(* ===== verification/Readiness.v ===== *)
(** Readiness of registered descriptors ([src/src/io/reactor/mod.rs],
    [src/src/io/readiness.rs], [src/src/io/interest.rs],
    [src/src/io/async_fd.rs]): [ScheduledIo], the loop of [poll_io], and a task,
    the reactor's thread and the kernel working on one direction. *)

From S2P Require Import Prelude Coop.

(** ** Interest and Ready: two bits of a byte *)

Definition READABLE : Z := 1.
Definition WRITABLE : Z := 2.
Definition EMPTY : Z := 0.
Definition is_readable (x : Z) : bool := has x READABLE.
Definition is_writable (x : Z) : bool := has x WRITABLE.
Definition is_empty (x : Z) : bool := x =? 0.
Definition bitor (x y : Z) : Z := Z.lor x y.

(** ** [ScheduledIo] *)

Inductive Interest := Read | Write.

Record ScheduledIo := mkIo {
  readable : bool;
  writable : bool;
  read_waker : option waker;
  write_waker : option waker;
}.

Definition scheduled_io_new : ScheduledIo := mkIo true true None None.

(** The atomic accesses: to the flag of a direction, and to its slot. *)
Definition flag_of (i : Interest) (io : ScheduledIo) : bool :=
  match i with Read => io.(readable) | Write => io.(writable) end.
Definition slot_of (i : Interest) (io : ScheduledIo) : option waker :=
  match i with Read => io.(read_waker) | Write => io.(write_waker) end.
Definition load_flag (i : Interest) : M ScheduledIo bool := let! io := get in ret (flag_of i io).
Definition store_flag (i : Interest) (b : bool) : M ScheduledIo unit :=
  let! io := get in
  put (match i with
       | Read => mkIo b io.(writable) io.(read_waker) io.(write_waker)
       | Write => mkIo io.(readable) b io.(read_waker) io.(write_waker)
       end).
Definition store_waker (i : Interest) (w : option waker) : M ScheduledIo unit :=
  let! io := get in
  put (match i with
       | Read => mkIo io.(readable) io.(writable) w io.(write_waker)
       | Write => mkIo io.(readable) io.(writable) io.(read_waker) w
       end).
Definition take_waker (i : Interest) : M ScheduledIo (option waker) :=
  let! io := get in store_waker i None ;! ret (slot_of i io).
(* ===== verification/Macros.v ===== *)
(** [select!], [join!] and [try_join!] ([src/src/macros.rs]).

    The source spells each macro out for two to five futures; here it takes a
    list of them.  A future is what its poll does to a shared state.  The
    theorem runs the macros on scripted futures, each resolving at the poll its
    script says and panicking when it is polled again, as a future may. *)

From S2P Require Import Prelude.

Section macros.
Context {S : Type}.

(** A pinned future of the expansion. *)
Definition future (A : Type) : Type := waker → M S (poll A).

(** [select!]: which branch, and its output. *)
Fixpoint select_from {A} (i : nat) (fs : list (future A)) (cx : waker) : M S (poll (nat * A)) :=
  match fs with
  | [] => ret Pending
  | f :: fs =>
      let! r := f cx in
      match r with
      | Ready out => ret (Ready (i, out))
      | Pending => select_from (Datatypes.S i) fs cx
      end
  end.
Definition select {A} (fs : list (future A)) (cx : waker) (_ : unit) : M S (poll (nat * A) * unit) :=
  let! r := select_from 0 fs cx in ret (r, tt).

(** The slots of [join!] and [try_join!], all empty at first. *)
Definition join_start {A} (fs : list (future A)) : list (option A) := map (λ _, None) fs.

Fixpoint join_pass {A} (fs : list (future A)) (outs : list (option A)) (cx : waker) : M S (list (option A)) :=
  match fs, outs with
  | f :: fs, o :: outs =>
      let! o := match o with
                | Some out => ret (Some out)
                | None => let! r := f cx in ret (match r with Ready out => Some out | Pending => None end)
                end in
      let! outs := join_pass fs outs cx in
      ret (o :: outs)
  | _, _ => ret []
  end.
(** [take().unwrap()] of every slot, when they are all full. *)
Definition join {A} (fs : list (future A)) (cx : waker) (outs : list (option A))
    : M S (poll (list A) * list (option A)) :=
  let! outs := join_pass fs outs cx in
  match mapM id outs with
  | Some values => ret (Ready values, map (λ _, None) outs)
  | None => ret (Pending, outs)
  end.

(** An error ends the pass. *)
Fixpoint try_join_pass {A E} (fs : list (future (result A E))) (outs : list (option A)) (cx : waker)
    : M S (result (list (option A)) E) :=
  match fs, outs with
  | f :: fs, o :: outs =>
      let! o := match o with
                | Some v => ret (Ok (Some v))
                | None =>
                    let! r := f cx in
                    ret (match r with Ready (Ok v) => Ok (Some v) | Ready (Err e) => Err e | Pending => Ok None end)
                end in
      match o with
      | Err e => ret (Err e)
      | Ok o =>
          let! r := try_join_pass fs outs cx in
          ret (match r with Ok outs => Ok (o :: outs) | Err e => Err e end)
      end
  | _, _ => ret (Ok [])
  end.
Definition try_join {A E} (fs : list (future (result A E))) (cx : waker) (outs : list (option A))
    : M S (poll (result (list A) E) * list (option A)) :=
  let! r := try_join_pass fs outs cx in
  match r with
  | Err e => ret (Ready (Err e), outs)
  | Ok outs =>
      match mapM id outs with
      | Some values => ret (Ready (Ok values), map (λ _, None) outs)
      | None => ret (Pending, outs)
      end
  end.
End macros.

(** ** Scripted futures *)

(** [(k, out)] resolves with [out] at its [k]-th poll; the state counts the
    polls of each. *)
Definition script_poll {A} (j : nat) (s : nat * A) : future (S := list nat) A := λ _,
  let! counts := get in
  match counts !! j with
  | Some n =>
      if (n <? s.1)%nat then
        put (<[j := S n]> counts) ;!
        ret (if (S n =? s.1)%nat then Ready s.2 else Pending)
      else panic
  | None => panic
  end.
Fixpoint scripted_from {A} (j : nat) (scs : list (nat * A)) : list (future (S := list nat) A) :=
  match scs with [] => [] | s :: scs => script_poll j s :: scripted_from (S j) scs end.
Definition scripted {A} (scs : list (nat * A)) := scripted_from 0 scs.
Definition unpolled {A} (scs : list (nat * A)) : list nat := map (λ _, 0%nat) scs.

(** ** What each macro is to answer at its [t]-th poll *)

(** The first branch due. *)
Fixpoint select_at {A} (i : nat) (scs : list (nat * A)) (t : nat) : poll (nat * A) :=
  match scs with
  | [] => Pending
  | (k, out) :: scs => if (k =? t)%nat then Ready (i, out) else select_at (S i) scs t
  end.
(** All of them, once all are due. *)
Definition join_at {A} (scs : list (nat * A)) (t : nat) : poll (list A) :=
  if forallb (λ s, s.1 <=? t)%nat scs then Ready (map snd scs) else Pending.
(** The first error due, else all of them. *)
Fixpoint error_at {A E} (scs : list (nat * result A E)) (t : nat) : option E :=
  match scs with
  | [] => None
  | (k, Err e) :: scs => if (k =? t)%nat then Some e else error_at scs t
  | _ :: scs => error_at scs t
  end.
Definition ok_value {A E} (s : nat * result A E) : option A := match s.2 with Ok v => Some v | Err _ => None end.
Definition try_join_at {A E} (scs : list (nat * result A E)) (t : nat) : poll (result (list A) E) :=
  match error_at scs t with
  | Some e => Ready (Err e)
  | None => if forallb (λ s, s.1 <=? t)%nat scs then Ready (Ok (omap ok_value scs)) else Pending
  end.
(* ===== verification/UringSim.v ===== *)
(** Positional files and the simulated disk ([src/src/io/uring_fs.rs]):
    [UringFile] over the trait [OpDriver], and [SimDriver], the driver that
    keeps its files in memory and injects faults.

    [OpDriver] is a type class of operations on a driver's state, whose calls
    are seen from their start to the result the caller awaits; the raw pointer
    and length of a buffer are the memory it points to.  A [PathBuf] is an
    element of any countable type: paths are only compared.  The [f64] of a
    torn write is the standard library's [spec_float]. *)

From Stdlib Require Import SpecFloat.
From S2P Require Import Prelude AsyncIo.

(** ** Conversions *)

Definition as_u32 (n : Z) : Z := n `mod` 2 ^ 32.
Definition as_i32 (n : Z) : Z :=
  let m := n `mod` 2 ^ 32 in if m <? 2 ^ 31 then m else m - 2 ^ 32.
Definition isize_max : Z := 2 ^ (usize_bits - 1) - 1.

(** [-n] on [i32]. *)
Definition neg_i32 `{BuildProfile} (n : Z) : option Z :=
  if n =? - 2 ^ 31 then (if debug_build then None else Some n) else Some (- n).

Definition f64_of_usize (n : Z) : spec_float := binary_normalize 53 1024 n 0 false.
Definition f64_mul : spec_float → spec_float → spec_float := SFmul 53 1024.
(** [x as usize]: towards zero, saturating, zero for a NaN. *)
Definition usize_of_f64 (x : spec_float) : Z :=
  match x with
  | S754_finite false m e =>
      Z.min usize_max (if 0 <=? e then Zpos m * 2 ^ e else Zpos m / 2 ^ (- e))
  | S754_infinity false => usize_max
  | _ => 0
  end.
Definition f64_zero : spec_float := S754_zero false.
Definition f64_one : spec_float := f64_of_usize 1.

(** Linux's numbers. *)
Definition ENOSPC : Z := 28.
Definition EBADF : Z := 9.
Definition O_RDONLY : Z := 0.
Definition O_WRONLY : Z := 1.
Definition O_RDWR : Z := 2.
Definition O_CREAT : Z := 64.
Definition O_EXCL : Z := 128.
Definition O_TRUNC : Z := 512.
Definition O_APPEND : Z := 1024.
Definition O_CLOEXEC : Z := 524288.

(** A result in the shape of a completion: a count, or [-errno]. *)
Definition result_to_io `{BuildProfile} (r : Z) : option (result Z io_error) :=
  if r <? 0 then (λ e, Err (OsError e)) <$> neg_i32 r else Some (Ok r).

Definition of_result (r : result Z Z) : Z := match r with Ok n => n | Err errno => - errno end.

(** ** [OpDriver] *)

Class OpDriver (Path D : Type) := {
  drv_open : Path → Z → Z → M D (result Z io_error);
  (* the memory at the pointer, the length, the position *)
  drv_read_at : Z → list byte → Z → Z → M D (Z * list byte);
  drv_write_at : Z → list byte → Z → Z → M D Z;
  drv_fsync : Z → bool → M D (result unit io_error);
  drv_fallocate : Z → Z → Z → M D (result unit io_error);
  drv_set_len : Z → Z → M D (result unit io_error);
  drv_close : Z → M D (result unit io_error);
  drv_close_sync : Z → M D unit;
  drv_rename : Path → Path → M D (result unit io_error);
  drv_remove_file : Path → M D (result unit io_error);
}.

++++++++

Whenever a line of the listing contains the word "each", it counts; say the total only.

4